Nunca he escrito una carta a través del tiempo. He lanzado mensajes al espejo, al cielo y al infinito, pero jamás he puesto esas voces por escrito para que viajen hacia atrás. Pero aquí estamos.

Preguntaría qué tal, pero lo sé. No muy bien. Bastante desubicado. Esperanzado y triste al mismo tiempo, emociones que nunca han sido incompatibles en nosotros. Hay veces en las que miro atrás, a lo que sentí, a lo que sientes, y desde mi adultocentrismo tiendo a quitar peso a todas esas cosas. A veces reduzco las emociones a heridas de una infancia extraña y casi-feliz, a arrebatos de una adolescencia un poco más rara que cualquier otra, a efectos colaterales de haber nacido en el lugar -y quizá en el momento- equivocado. Por eso quiero empezar esta carta pidiéndote perdón. Por esa falta de empatía hacia el pasado que sufre lo mucho de ti que aún queda en mí.
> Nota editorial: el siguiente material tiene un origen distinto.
(** [time.Now().Unix()], read after these MQTT calls. *)
Variable unix_now : list MqttCall → Z.

(** What the device answers to [GetStatus] and whether [SetValue] fails,
    after the calls already made. *)
Variable gekko_status : list GekkoCall → list string → result (list (string * any)).
Variable gekko_set_err : list GekkoCall → GekkoCall → bool.

(** What the implementation's conversion to [int64] gives for a
    [float64] that [int64] cannot hold. *)
Variable int64_overflow : float64 → Z.

Definition mqttCall (call : MqttCall) : Run bool :=
  λ b, Return (mqtt_err (mqtt b) call) (set_mqtt (mqtt b ++ [call]) b).

Definition timeNow : Run Z := get (λ b, unix_now (mqtt b)).

Definition gekkoGetStatus (categories : list string) : Run (result (list (string * any))) :=
  λ b, Return (gekko_status (gekko b) categories)
              (set_gekko (gekko b ++ [GetStatus categories]) b).

Definition gekkoSetValue (category item value : string) : Run bool :=
  λ b, Return (gekko_set_err (gekko b) (SetValue category item value))
              (set_gekko (gekko b ++ [SetValue category item value]) b).

(** The [switch field.Type] of [processItem]. *)
Inductive converted : Type :=
  | Unsupported
  | Failed
  | Converted (value : any).

Definition convert (type rawValue : string) : converted :=
  if String.eqb type "int" then
    match strconv.Atoi rawValue with
    | Some n => Converted (VInt n)
    | None => Failed
    end
  else if String.eqb type "float" then
    match ParseFloat rawValue with
    | Some f => Converted (VFloat64 f)
    | None => Failed
    end
  else if String.eqb type "string" then Converted (VString rawValue)
  else Unsupported.

(** The loop body converts the token of this field to [value]: the
    descriptor has a name and a type, the token is not empty, and the
    conversion succeeds. *)
Definition decodes (field : FieldDef) (rawValue : string) (value : any) : Prop :=
  Name field ≠ "" ∧ Type_ field ≠ "" ∧ rawValue ≠ "" ∧
  convert (Type_ field) rawValue = Converted value.

Definition histKeyOf (category item name : string) : string :=
  category +:+ "/" +:+ item +:+ "/" +:+ name.

Definition fieldTopic (name category item field : string) : string :=
  name +:+ "/" +:+ category +:+ "/" +:+ item +:+ "/get/" +:+ field.
(* ===== verification/Printf.v ===== *)
(** * Formatted output (util/snprintf.c)

    [vsnprintf] over a buffer of [n] bytes, and what it must produce: a text
    built without a buffer, of which the buffer receives what fits. *)

From S2P Require Import Prelude Mem StringLib.
From stdpp Require Import base gmap list fin_maps.
From Stdlib Require Import ZArith Lia Bool.

Set Default Goal Selector "!".
Open Scope Z_scope.

(** What [va_arg] finds: an integer register or a pointer to a string. *)
Inductive va_slot : Type := VNum (z : Z) | VStr (l : list Z).

(** ** The function *)

(** [pos] and the memory that holds the buffer. *)
Abbreviation outbuf := (Z * bytes)%type.

Section vsnprintf.
Context (out n : Z).

(** [if (++pos < n) out[pos - 1] = c;] *)
Definition emit (c : Z) (st : outbuf) : outbuf :=
  let '(pos, m) := st in
  (pos + 1, if pos + 1 <? n then store8 m (out + pos) c else m).

Definition hex_digit (d : Z) : Z := if d <? 10 then 48 + d else 97 + d - 10.

(** The loop over [i] from [k - 1] down to 0. *)
Fixpoint put_hex (k : nat) (num : Z) (st : outbuf) : outbuf :=
  match k with
  | O => st
  | S i => put_hex i num (emit (hex_digit (Z.land (Z.shiftr num (4 * Z.of_nat i)) 0xF)) st)
  end.

(** [for (long nn = num; nn /= 10; digits++);] *)
Fixpoint count_digits (fuel : nat) (nn digits : Z) : option Z :=
  match fuel with
  | O => None
  | S fuel =>
      let nn := Z.quot nn 10 in
      if nn =? 0 then Some digits else count_digits fuel nn (digits + 1)
  end.

(** The loop over [i] from [digits - 1] down to 0. *)
Fixpoint put_digits (k : nat) (pos num : Z) (m : bytes) : bytes :=
  match k with
  | O => m
  | S i =>
      let m := if pos + Z.of_nat i + 1 <? n
               then store8 m (out + (pos + Z.of_nat i)) (48 + Z.rem num 10) else m in
      put_digits i pos (Z.quot num 10) m
  end.

Fixpoint put_text (l : list Z) (st : outbuf) : outbuf :=
  match l with
  | [] => st
  | c :: l => put_text l (emit c st)
  end.

Definition take_num (longarg : bool) (vl : list va_slot) : option (Z * list va_slot) :=
  match vl with
  | VNum z :: vl => Some (if longarg then s64 z else s32 z, vl)
  | _ => None
  end.

(** [-num] of the least [long] overflows. *)
Definition put_decimal (num : Z) (st : outbuf) : option outbuf :=
  if num =? - 2 ^ 63 then None
  else
    let st := if num <? 0 then emit 45 st else st in
    let num := Z.abs num in
    digits ← count_digits 20 num 1;
    let '(pos, m) := st in
    Some (pos + digits, put_digits (Z.to_nat digits) pos num m).

(** One character of the format: the flags [format] and [longarg], the buffer and
    the remaining arguments.  The argument of [%c] is taken only when there is room
    for it. *)
Definition format_step (c : Z) (format longarg : bool) (st : outbuf) (vl : list va_slot)
    : option (bool * bool * outbuf * list va_slot) :=
  if format then
    if c =? 108 then Some (true, true, st, vl)
    else if (c =? 112) || (c =? 120) then
      let longarg := (c =? 112) || longarg in
      let st := if c =? 112 then emit 120 (emit 48 st) else st in
      '(num, vl) ← take_num longarg vl;
      Some (false, false, put_hex (if longarg then 16 else 8) num st, vl)
    else if c =? 100 then
      '(num, vl) ← take_num longarg vl;
      st ← put_decimal num st;
      Some (false, false, st, vl)
    else if c =? 115 then
      match vl with
      | VStr l :: vl => Some (false, false, put_text l st, vl)
      | _ => None
      end
    else if c =? 99 then
      if st.1 + 1 <? n then
        '(z, vl) ← take_num false vl;
        Some (false, false, emit z st, vl)
      else Some (false, false, emit 0 st, vl)
    else Some (true, longarg, st, vl)
  else if c =? 37 then Some (true, longarg, st, vl)
  else Some (false, longarg, emit c st, vl).

Fixpoint run_format (s : list Z) (format longarg : bool) (st : outbuf) (vl : list va_slot)
    : option outbuf :=
  match s with
  | [] => Some st
  | c :: s =>
      '(format, longarg, st, vl) ← format_step c format longarg st vl;
      run_format s format longarg st vl
  end.

Definition vsnprintf (s : list Z) (vl : list va_slot) (m : bytes) : option (Z * bytes) :=
  '(pos, m) ← run_format s false false (0, m) vl;
  Some (s32 pos,
        if pos <? n then store8 m (out + pos) 0
        else if negb (n =? 0) then store8 m (out + (n - 1)) 0 else m).

End vsnprintf.

(** ** The text *)

Definition hex_text (k : nat) (num : Z) : list Z :=
  (fun i => hex_digit (Z.land (Z.shiftr num (4 * Z.of_nat i)) 0xF)) <$> rev (seq 0 k).

(** The decimal digits of [num >= 0], without leading zeros. *)
Fixpoint dec_digits (fuel : nat) (num : Z) : list Z :=
  match fuel with
  | O => []
  | S fuel => if num <? 10 then [48 + num] else dec_digits fuel (num / 10) ++ [48 + num mod 10]
  end.

Definition dec_text (num : Z) : list Z :=
  (if num <? 0 then [45] else []) ++ dec_digits 20 (Z.abs num).

(** The text of a format with its arguments. *)
Fixpoint render (s : list Z) (format longarg : bool) (vl : list va_slot) : option (list Z) :=
  match s with
  | [] => Some []
  | c :: s =>
      if format then
        if c =? 108 then render s true true vl
        else if (c =? 112) || (c =? 120) then
          let longarg := (c =? 112) || longarg in
          '(num, vl) ← take_num longarg vl;
          app ((if c =? 112 then [48; 120] else []) ++ hex_text (if longarg then 16 else 8) num) <$>
            render s false false vl
        else if c =? 100 then
          '(num, vl) ← take_num longarg vl;
          if num =? - 2 ^ 63 then None else app (dec_text num) <$> render s false false vl
        else if c =? 115 then
          match vl with
          | VStr l :: vl => app l <$> render s false false vl
          | _ => None
          end
        else if c =? 99 then
          '(z, vl) ← take_num false vl;
          cons z <$> render s false false vl
        else render s true longarg vl
      else if c =? 37 then render s true longarg vl
      else cons c <$> render s false longarg vl
  end.

(** The format has a [%c]. *)
Fixpoint uses_c (s : list Z) (format : bool) : bool :=
  match s with
  | [] => false
  | c :: s =>
      if format then
        (c =? 99) || uses_c s (negb (existsb (Z.eqb c) [112; 120; 100; 115]))
      else uses_c s (c =? 37)
  end.

(** ** Numbers *)

Lemma dec_value_snoc l c : forall acc, dec_value acc (l ++ [c]) = dec_value acc l * 10 + (c - 48).
Proof. induction l as [|d l IH]; intros acc; simpl; [done|]. apply IH. Qed.

Lemma dec_digits_spec fuel : forall num,
  (0 < fuel)%nat -> 0 <= num < 10 ^ Z.of_nat fuel ->
  Forall digit (dec_digits fuel num) /\ dec_value 0 (dec_digits fuel num) = num /\
  (exists c l, dec_digits fuel num = c :: l /\ (0 < num -> c <> 48)) /\
  (num = 0 -> dec_digits fuel num = [48]).
Proof.
  induction fuel as [|fuel IH]; intros num Hf Hn; [lia|].
  rewrite Nat2Z.inj_succ, Z.pow_succ_r in Hn by lia. cbn [dec_digits].
  destruct (Z.ltb_spec num 10) as [H|H].
  - split_and!; [|simpl; lia|exists (48 + num), []; split; [done|lia]|by intros ->].
    repeat constructor; unfold digit; lia.
  - destruct (decide (fuel = 0%nat)) as [->|Hf0]; [simpl in Hn; lia|].
    destruct (IH (num / 10)) as (Hd & Hv & (c & l & Hc & Hc0) & _); [lia|dlia|].
    split_and!; [|rewrite dec_value_snoc, Hv; dlia| |lia].
    + apply Forall_app. split; [done|]. repeat constructor; unfold digit; dlia.
    + exists c, (l ++ [48 + num mod 10]). rewrite Hc. split; [done|]. intros _. apply Hc0. dlia.
Qed.

Lemma count_digits_spec fuel : forall num d,
  (0 < fuel)%nat -> 0 <= num < 10 ^ Z.of_nat fuel ->
  count_digits fuel num d = Some (d + Z.of_nat (length (dec_digits fuel num)) - 1).
Proof.
  induction fuel as [|fuel IH]; intros num d Hf Hn; [lia|].
  rewrite Nat2Z.inj_succ, Z.pow_succ_r in Hn by lia. cbn [dec_digits count_digits].
  rewrite Z.quot_div_nonneg by lia.
  destruct (Z.ltb_spec num 10) as [H|H].
  - rewrite (proj2 (Z.eqb_eq _ _)) by dlia. simpl. f_equal. lia.
  - destruct (decide (fuel = 0%nat)) as [->|Hf0]; [simpl in Hn; lia|].
    rewrite (proj2 (Z.eqb_neq _ _)), IH by dlia. rewrite length_app. simpl. f_equal. lia.
Qed.

(** The value of a hexadecimal text. *)
Definition hex_digit_value (c : Z) : Z := if c <? 58 then c - 48 else c - 97 + 10.

Fixpoint hex_value (acc : Z) (l : list Z) : Z :=
  match l with
  | [] => acc
  | c :: l => hex_value (acc * 16 + hex_digit_value c) l
  end.

Lemma hex_text_S k num :
  hex_text (S k) num =
    hex_digit (Z.land (Z.shiftr num (4 * Z.of_nat k)) 0xF) :: hex_text k num.
Proof. unfold hex_text. by rewrite seq_S, rev_app_distr. Qed.

Lemma hex_text_length k num : length (hex_text k num) = k.
Proof. unfold hex_text. by rewrite length_fmap, length_rev, length_seq. Qed.

Lemma nibble num k : Z.land (Z.shiftr num (4 * Z.of_nat k)) 0xF = (num / 16 ^ Z.of_nat k) mod 16.
Proof.
  change 0xF with (Z.ones 4). rewrite Z.land_ones, Z.shiftr_div_pow2, Z.pow_mul_r by lia. done.
Qed.

Lemma hex_digit_value_of d : 0 <= d < 16 -> hex_digit_value (hex_digit d) = d.
Proof.
  intros. unfold hex_digit, hex_digit_value.
  destruct (Z.ltb_spec d 10); [rewrite (proj2 (Z.ltb_lt _ _)) by lia|
    rewrite (proj2 (Z.ltb_ge _ _)) by lia]; lia.
Qed.

Lemma hex_text_value k num : forall acc,
  hex_value acc (hex_text k num) = acc * 16 ^ Z.of_nat k + num mod 16 ^ Z.of_nat k.
Proof.
  induction k as [|k IH]; intros acc; [cbn; rewrite Z.mod_1_r; lia|].
  rewrite hex_text_S. cbn [hex_value]. rewrite nibble, hex_digit_value_of, IH by dlia.
  rewrite Nat2Z.inj_succ, Z.pow_succ_r, (Z.mul_comm 16) by lia.
  rewrite Z.rem_mul_r by lia. lia.
Qed.

(** ** The buffer *)

Section buffer.
Context (out n : Z) (m0 : bytes).

(** The buffer holds what fits of [text]; everything else is as in [m0]. *)
Definition written (text : list Z) (st : outbuf) : Prop :=
  st.1 = Z.of_nat (length text) /\
  forall x, load8 st.2 x =
    match text !! Z.to_nat (x - out) with
    | Some c => if bool_decide (out <= x < out + n - 1) then u8 c else load8 m0 x
    | None => load8 m0 x
    end.

(** [l] is stored from [pos] on, as far as it fits. *)
Definition stored (l : list Z) (pos : Z) (m m' : bytes) : Prop :=
  forall x, load8 m' x =
    match l !! Z.to_nat (x - out - pos) with
    | Some c => if bool_decide (out + pos <= x < out + n - 1) then u8 c else load8 m x
    | None => load8 m x
    end.

Lemma written_app text l pos m m' :
  written text (pos, m) -> stored l pos m m' ->
  written (text ++ l) (pos + Z.of_nat (length l), m').
Proof.
  intros [Hp Hm] Hl. simpl in *. subst pos. split; [simpl; rewrite length_app; lia|].
  intros x. simpl. rewrite Hl, Hm.
  destruct (decide (out <= x)) as [Hx|Hx].
  - destruct (decide (Z.to_nat (x - out) < length text)%nat).
    + rewrite lookup_app_l by lia. replace (Z.to_nat (_ - _ - _)) with 0%nat by lia.
      rewrite bool_decide_false by lia. by destruct (l !! _).
    + rewrite lookup_app_r, lookup_ge_None_2 with (l := text) by lia.
      replace (Z.to_nat (_ - _ - _)) with (Z.to_nat (x - out) - length text)%nat by lia.
      destruct (l !! _); [|done].
      by rewrite (bool_decide_ext _ (out <= x < out + n - 1)) by lia.
  - rewrite !bool_decide_false by lia. by destruct (text !! _), (l !! _), ((text ++ l) !! _).
Qed.

Lemma put_text_pos l : forall st, (put_text out n l st).1 = st.1 + Z.of_nat (length l).
Proof.
  induction l as [|c l IH]; intros [pos m]; simpl; [lia|]. rewrite IH. simpl. lia.
Qed.

Lemma put_text_stored l : forall pos m,
  stored l pos m (put_text out n l (pos, m)).2.
Proof.
  induction l as [|c l IH]; intros pos m x; [done|].
  cbn [put_text emit]. rewrite IH.
  destruct (decide (out + pos < x)) as [Hx|Hx].
  - replace (Z.to_nat (x - out - pos)) with (S (Z.to_nat (x - out - (pos + 1)))) by lia. simpl.
    assert (load8 (if pos + 1 <? n then store8 m (out + pos) c else m) x = load8 m x) as ->.
    { case_match; [|done]. apply load8_store8_ne. lia. }
    destruct (l !! _); [|done]. by rewrite (bool_decide_ext _ (out + pos <= x < out + n - 1)) by lia.
  - replace (Z.to_nat (x - out - pos)) with 0%nat by lia. simpl.
    rewrite bool_decide_false by lia.
    transitivity (load8 (if pos + 1 <? n then store8 m (out + pos) c else m) x); [by destruct (l !! _)|].
    destruct (Z.ltb_spec (pos + 1) n).
    + rewrite load8_store8. case_decide; case_bool_decide; done || lia.
    + by rewrite bool_decide_false by lia.
Qed.

Lemma written_put_text l text st :
  written text st -> written (text ++ l) (put_text out n l st).
Proof.
  destruct st as [pos m]. intros H.
  pose proof (written_app text l pos m _ H (put_text_stored l pos m)) as Hw.
  pose proof (put_text_pos l (pos, m)) as Hp. simpl in Hp. rewrite <- Hp in Hw.
  by destruct (put_text out n l (pos, m)).
Qed.

Lemma written_emit text st c : written text st -> written (text ++ [c]) (emit out n c st).
Proof. apply (written_put_text [c]). Qed.

Lemma put_hex_text k num : forall st, put_hex out n k num st = put_text out n (hex_text k num) st.
Proof. induction k as [|k IH]; intros st; [done|]. rewrite hex_text_S. simpl. apply IH. Qed.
Dicho esto, y conociéndote como te conozco, sé que ahora mis siguientes palabras no te sonarán a burla, a mentira, a mera compasión. Porque lo que te digo ahora es, a una vez, lo que más deseas y lo que más temes escuchar: que vas a salir adelante. Que no hay armarios, pueblos, cabezas ni límites que te vayan a detener para siempre, aunque te paren durante un tiempo. Que no hagas mucho caso a los espejos, ni a los de cristal ni a los de palabras. Que te levantes y camines, aunque no puedas volar como siempre soñaste. Pero, lo más importante, que si no puedes hacer nada de esto, que si te sientes detenido, que si haces caso a los espejos, que si no te levantas… no pasa nada. Porque el pavor en el encierro no necesita la culpa de no salir, porque la herida de la caída no necesita la sal de no levantarse.

Así que calma, respira, tranquilo. Aprovecha los momentos, los felices y los tristes, incluso los que no sepas cómo aprovechar. El mero hecho de vivirlos es suficiente. Enfréntate a tus miedos cuando estés preparado, sé que los superarás, pero a veces hay tanta valentía en la espada como en el escudo. Y, ante todo, quiérete, tanto cuando te ames como cuando te odies, nunca te niegues la caricia y el consuelo de después.

Y gracias, gracias por haber estado ahí y por llegar hasta aquí. Recuerda, todo cambia, todo crece, todo mejora.


Carta escrita para el encuentro literario digital #CampWrite en tiempos del coronavirus.